We're just back from the news conference at Buffalo General Hospital and doctors there confirmed what we suspected last night -- Richard Zednik suffered what easily could have been a fatal injury in HSBC Arena.
Zednik suffered a severed carotid artery that needed to be surgically repaired as it was hanging by a thread (doctors' words, not mine). It turns out this was a very different and far more severe injury than the one that befell Clint Malarchuk at the Aud in 1989.
Somehow, nothing else was severed. How did that happen? Dr. Sonya Noor, one of the surgeons, explained it this way: "Luck."
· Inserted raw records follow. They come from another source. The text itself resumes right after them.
Lemma bind_on_fst {S T A B} (m : M S A) (k : A -> M (S * T) B) s t a s' :
  m s = (Ok a, s') -> (on_fst m ≫= k) (s, t) = k a (s', t).
Proof. intros H. apply bind_Ok, on_fst_run, H. Qed.

Lemma bind_on_snd {S T A B} (m : M T A) (k : A -> M (S * T) B) s t a t' :
  m t = (Ok a, t') -> (on_snd m ≫= k) (s, t) = k a (s, t').
Proof. intros H. apply bind_Ok, on_snd_run, H. Qed.

Create Rewrite HintDb monad.
#[export] Hint Rewrite @bind_get @bind_ret @bind_lift @bind_modify @bind_put @bind_fail
  @bind_guard @run_guard @bind_assoc : monad.

(** Runs the binds whose head is already a value. *)
Ltac mrun := autorewrite with monad.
Quick work by medical personnel in the arena, led by Sabres team physician Les Bisson, certainly saved the Florida player's life. Bisson moved from his seat in Section 105 by the Sabres bench, hustled up the tunnel, through the dressing room hallway and back up the visitors' tunnel by the Florida bench to meet Zednik. He immediately clamped on the players' throat to stop the bleeding and remove most of his fear that Zednik might die. That work allowed surgeons at Buffalo General to sew the artery together in an operation that went smoothly and only lasted about an hour.
Florida team officials have returned home to Miami. Zednik's wife is with him in the hospital and her two sisters were slated to arrive from Montreal this afternoon. Zednik is almost certainly not going to play hockey anymore this season but should return home later in the week and could resume physical activity in 6-8 weeks.
Just as with Kevin Everett, the Buffalo medical community performs some amazing work.